Deconstructing the concept of patient ownership helps us to better understand its key features, which can help inform assessment criteria and guide learning environment optimization to promote its development. Clearly articulated assessment criteria can inform selection of entrustable professional activities and associated milestones as we transition to competency-based medical education. The key descriptors of patient ownership that we found help to complement the developing literature [
2,
4] in providing a better understanding of this concept and how it relates to the broader concept of psychological ownership.

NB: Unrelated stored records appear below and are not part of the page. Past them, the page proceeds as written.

Lemma failed_submission_keeps_store_witness :
  (out_of_range_object (HasHourMinute 24 0) \/
   out_of_range_object (time_of_day 7 0)) /\
  add_sleep_entry 739194 739194 739193
    (HasHourMinute 24 0) (time_of_day 7 0) spec_example = None /\
  session_step spec_example
    (Submit 739194 739194 739193 (HasHourMinute 24 0) (time_of_day 7 0))
  = spec_example.
Proof.
  assert (H : out_of_range_object (HasHourMinute 24 0) \/
              out_of_range_object (time_of_day 7 0)) by (left; reflexivity).
  split; [exact H |].
  exact (failed_submission_keeps_store 739194 739194 739193 _ _ spec_example H).
Defined.

(** ** Duration: order of the arguments and of the clock reads *)

Lemma IZR_us_hours (z : Z) (h : R) :
  (IZR z = h * 3600000000 -> IZR z / 3600000000 = h)%R.
Proof. intros ->. field. Qed.

(** Swapping bedtime and wake time gives the rest of the day: unless
    the two instants coincide, the two durations add up to 24 hours. *)
Theorem swapped_durations_sum_to_24 (today : Z) (b w : timelike) :
  valid_timelike b -> valid_timelike w ->
  clock_us b <> clock_us w ->
  exists there back,
    calculate_sleep_duration today today b w = Some there /\
    calculate_sleep_duration today today w b = Some back /\
    (there + back = 24)%R.
Proof.
  intros Hb Hw Hne.
  destruct (Z_lt_le_dec (clock_us w) (clock_us b)) as [Hlt | Hle].
  - eexists. eexists. split; [| split].
    + now apply duration_overnight.
    + apply duration_same_day; (assumption || lia).
    + unfold us_per_day, us_per_second.
      rewrite <- Rdiv_plus_distr, <- plus_IZR.
      replace (86400 * 1000000 + clock_us w - clock_us b
               + (clock_us b - clock_us w)) with 86400000000 by lia.
      lra.
  - eexists. eexists. split; [| split].
    + now apply duration_same_day.
    + apply duration_overnight; (assumption || lia).
    + unfold us_per_day, us_per_second.
      rewrite <- Rdiv_plus_distr, <- plus_IZR.
      replace (clock_us w - clock_us b
               + (86400 * 1000000 + clock_us b - clock_us w))
        with 86400000000 by lia.
      lra.
Qed.

Lemma swapped_durations_sum_to_24_witness :
  valid_timelike (time_of_day 23 0) /\
  valid_timelike (time_of_day 7 0) /\
  clock_us (time_of_day 23 0) <> clock_us (time_of_day 7 0) /\
  exists there back,
    calculate_sleep_duration 739194 739194
      (time_of_day 23 0) (time_of_day 7 0) = Some there /\
    calculate_sleep_duration 739194 739194
      (time_of_day 7 0) (time_of_day 23 0) = Some back /\
    (there + back = 24)%R.
Proof.
  assert (Hb : valid_timelike (time_of_day 23 0)) by reflexivity.
  assert (Hw : valid_timelike (time_of_day 7 0)) by reflexivity.
  assert (Hne : clock_us (time_of_day 23 0) <> clock_us (time_of_day 7 0))
    by (vm_compute; discriminate).
  repeat (split; [assumption |]).
  exact (swapped_durations_sum_to_24 739194 _ _ Hb Hw Hne).
Defined.

(** The duration is 0 exactly when the two instants coincide, and
    strictly positive otherwise. *)
Theorem duration_zero_iff_same_instant (today : Z) (b w : timelike) :
  valid_timelike b -> valid_timelike w ->
  exists hours,
    calculate_sleep_duration today today b w = Some hours /\
    (hours = 0%R <-> clock_us b = clock_us w) /\
    (clock_us b <> clock_us w -> (0 < hours)%R).
Proof.
  intros Hb Hw.
  pose proof (clock_us_bounds b Hb) as Bb.
  pose proof (clock_us_bounds w Hw) as Bw.
  unfold us_per_day, us_per_second in Bb, Bw.
  assert (Hpos : forall z, 0 < z -> (0 < IZR z / 3600000000)%R).
  { intros z Hz. apply Rdiv_lt_0_compat; [now apply IZR_lt | lra]. }
  destruct (Z_lt_le_dec (clock_us w) (clock_us b)) as [Hlt | Hle].
  - eexists. split; [now apply duration_overnight |].
    unfold us_per_day, us_per_second.
    assert (P := Hpos (86400 * 1000000 + clock_us w - clock_us b) ltac:(lia)).
    repeat split; intros; try lia; lra.
  - destruct (Z.eq_dec (clock_us b) (clock_us w)) as [Heq | Hne].
    + eexists. split; [now apply duration_same_day |].
      rewrite Heq, Z.sub_diag.
      repeat split; intros; try lia; try lra; try contradiction.
    + eexists. split; [now apply duration_same_day |].
      assert (P := Hpos (clock_us w - clock_us b) ltac:(lia)).
      repeat split; intros; try lia; lra.
Qed.

Lemma duration_zero_iff_same_instant_witness :
  valid_timelike (time_of_day 6 30) /\
  valid_timelike (HasHourMinute 6 30) /\
  exists hours,
    calculate_sleep_duration 739194 739194
      (time_of_day 6 30) (HasHourMinute 6 30) = Some hours /\
    (hours = 0%R <->
     clock_us (time_of_day 6 30) = clock_us (HasHourMinute 6 30)) /\
    (clock_us (time_of_day 6 30) <> clock_us (HasHourMinute 6 30) ->
     (0 < hours)%R).
Proof.
  assert (Hb : valid_timelike (time_of_day 6 30)) by reflexivity.
  assert (Hw : valid_timelike (HasHourMinute 6 30)) by reflexivity.
  repeat (split; [assumption |]).
  exact (duration_zero_iff_same_instant 739194 _ _ Hb Hw).
Defined.

(** The timedelta when the two clock reads differ: with the wake time
    dated later than the bedtime no day is added. *)
Lemma sleep_timedelta_later_read (today_b today_w : Z) (bt wt : time) :
  valid_time bt -> valid_time wt ->
  today_b < today_w ->
  sleep_timedelta today_b today_w bt wt
  = (today_w - today_b) * us_per_day + time_us wt - time_us bt.
Proof.
  intros Hb Hw Hlt.
  pose proof (time_us_bounds bt Hb). pose proof (time_us_bounds wt Hw).
  timedelta_cases.
Qed.

Lemma sleep_timedelta_nonneg (today_b today_w : Z) (bt wt : time) :
  valid_time bt -> valid_time wt ->
  today_b <= today_w ->
  0 <= sleep_timedelta today_b today_w bt wt.
Proof.
  intros Hb Hw Hle.
  pose proof (time_us_bounds bt Hb). pose proof (time_us_bounds wt Hw).
  timedelta_cases.
Qed.

(** Whatever two dates the clock returns, as long as it does not run
    backwards between the two reads, the duration is never negative. *)
Theorem duration_nonnegative_for_monotone_clock
    (today_b today_w : Z) (b w : timelike) :
  valid_timelike b -> valid_timelike w ->
  today_b <= today_w ->
  exists hours,
    calculate_sleep_duration today_b today_w b w = Some hours /\
    (0 <= hours)%R.
Proof.
  intros Hb Hw Hle.
  destruct (as_time_valid b Hb) as (bt & Eb & Vb & _).
  destruct (as_time_valid w Hw) as (wt & Ew & Vw & _).
  unfold calculate_sleep_duration. rewrite Eb, Ew.
  eexists. split; [reflexivity |].
  pose proof (sleep_timedelta_nonneg today_b today_w bt wt Vb Vw Hle) as Hnn.
  apply IZR_le in Hnn. unfold total_seconds. lra.
Qed.

Lemma duration_nonnegative_for_monotone_clock_witness :
  valid_timelike (time_of_day 23 59) /\
  valid_timelike (time_of_day 0 1) /\
  739194 <= 739195 /\
  exists hours,
    calculate_sleep_duration 739194 739195
      (time_of_day 23 59) (time_of_day 0 1) = Some hours /\
    (0 <= hours)%R.
Proof.
  assert (Hb : valid_timelike (time_of_day 23 59)) by reflexivity.
  assert (Hw : valid_timelike (time_of_day 0 1)) by reflexivity.
  assert (Hle : 739194 <= 739195) by lia.
  repeat (split; [assumption |]).
  exact (duration_nonnegative_for_monotone_clock 739194 739195 _ _ Hb Hw Hle).
Defined.

(** When midnight passes between the two reads of the clock, the wake
    time is already dated a day later, no day is added, and the result
    is [24 + w - b] hours whatever the order of the two times: a full
    day or more as soon as the wake time is not earlier than the
    bedtime. *)
Theorem duration_when_midnight_passes (today : Z) (b w : timelike) :
  valid_timelike b -> valid_timelike w ->
  calculate_sleep_duration today (today + 1) b w
  = Some (24 + clock_hours w - clock_hours b)%R /\
  (clock_us b <= clock_us w ->
   (24 <= 24 + clock_hours w - clock_hours b)%R).
Proof.
  intros Hb Hw.
  destruct (calculate_sleep_duration_returns today (today + 1) b w Hb Hw)
    as (bt & wt & Eb & Ew & Ub & Uw & ->).
  assert (Vb : valid_time bt).
  { destruct (as_time_valid b Hb) as (t & E & V & _). congruence. }
  assert (Vw : valid_time wt).
  { destruct (as_time_valid w Hw) as (t & E & V & _). congruence. }
  rewrite sleep_timedelta_later_read by (assumption || lia).
  split.
  - f_equal. apply IZR_us_hours.
    replace ((today + 1 - today) * us_per_day + time_us wt - time_us bt)
      with (86400000000 + clock_us w - clock_us b)
      by (unfold us_per_day, us_per_second; lia).
    rewrite minus_IZR, plus_IZR, !clock_us_hours. lra.
  - intros Hle. apply IZR_le in Hle. rewrite !clock_us_hours in Hle. lra.
Qed.

Lemma duration_when_midnight_passes_witness :
  valid_timelike (time_of_day 22 0) /\
  valid_timelike (time_of_day 23 0) /\
  calculate_sleep_duration 739194 (739194 + 1)
    (time_of_day 22 0) (time_of_day 23 0)
  = Some (24 + clock_hours (time_of_day 23 0)
             - clock_hours (time_of_day 22 0))%R.
Proof.
  assert (Hb : valid_timelike (time_of_day 22 0)) by reflexivity.
  assert (Hw : valid_timelike (time_of_day 23 0)) by reflexivity.
  repeat (split; [assumption |]).
  exact (proj1 (duration_when_midnight_passes 739194 _ _ Hb Hw)).
Defined.

(** ** The store over a session *)

(** What the store holds depends only on what happened since the last
    clear: everything before it, and the store it started from, is
    forgotten. *)
Theorem store_forgets_before_clear
    (before after : list action) (st : DataFrame) :
  session_run (before ++ ClearAll :: after) st
  = session_run after empty_frame.
Proof.
  rewrite session_run_app. reflexivity.
Qed.

Lemma session_step_length (st : DataFrame) (a : action) :
  (length (session_step st a) <= S (length st))%nat.
Proof.
  destruct a as [tb tw d b w |]; simpl.
  - unfold add_sleep_entry.
    destruct (calculate_sleep_duration tb tw b w); [| lia].
    unfold pd_concat. rewrite length_app. simpl. lia.
  - lia.
Qed.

We identified a few elements of night float scheduling that may impair development of patient ownership in residents and argue that these can be mitigated by institutions and training programs. For instance, residency training programs might consider facilitating faculty contact with residents working night shifts, including encouraging open discussions between residents and faculty regarding expectations related to when residents should engage in autonomous decision-making at night (with review of decisions delayed until the next morning) and when they should seek immediate guidance. Curricula should aim to integrate opportunities to support residents’ autonomous decision-making. For example, using simulations to practice challenging clinical scenarios might empower trainees to feel more capable of making decisions when left unsupervised. Our findings suggest that consistency of resident-patient contact is a key element of ownership. Night float systems should therefore be purposefully designed to provide stability of both daytime and night-time teams and thus permit consistent resident-patient interaction for the entire duration of residents’ clinical teaching unit (and night float) rotations. Finally, given the important impact of information transfer on patient ownership, we suggest that residency programs should work towards adopting the principles of continuity-enhanced handovers as proposed by Arora et al. and encouraging a culture where both the leaving and receiving parties are held accountable for providing high-quality handovers [
24].
Our study has a number of limitations. This was a single-centre study focusing on data gathered from one residency training program within the specific context of internal medicine clinical teaching units. The specific night float scheduling system used at our institution might also differ in part from others used elsewhere [
25]. However, we hope the detailed description of our study context (Appendix 1 of the Electronic Supplementary Material) will help inform the transferability of our findings.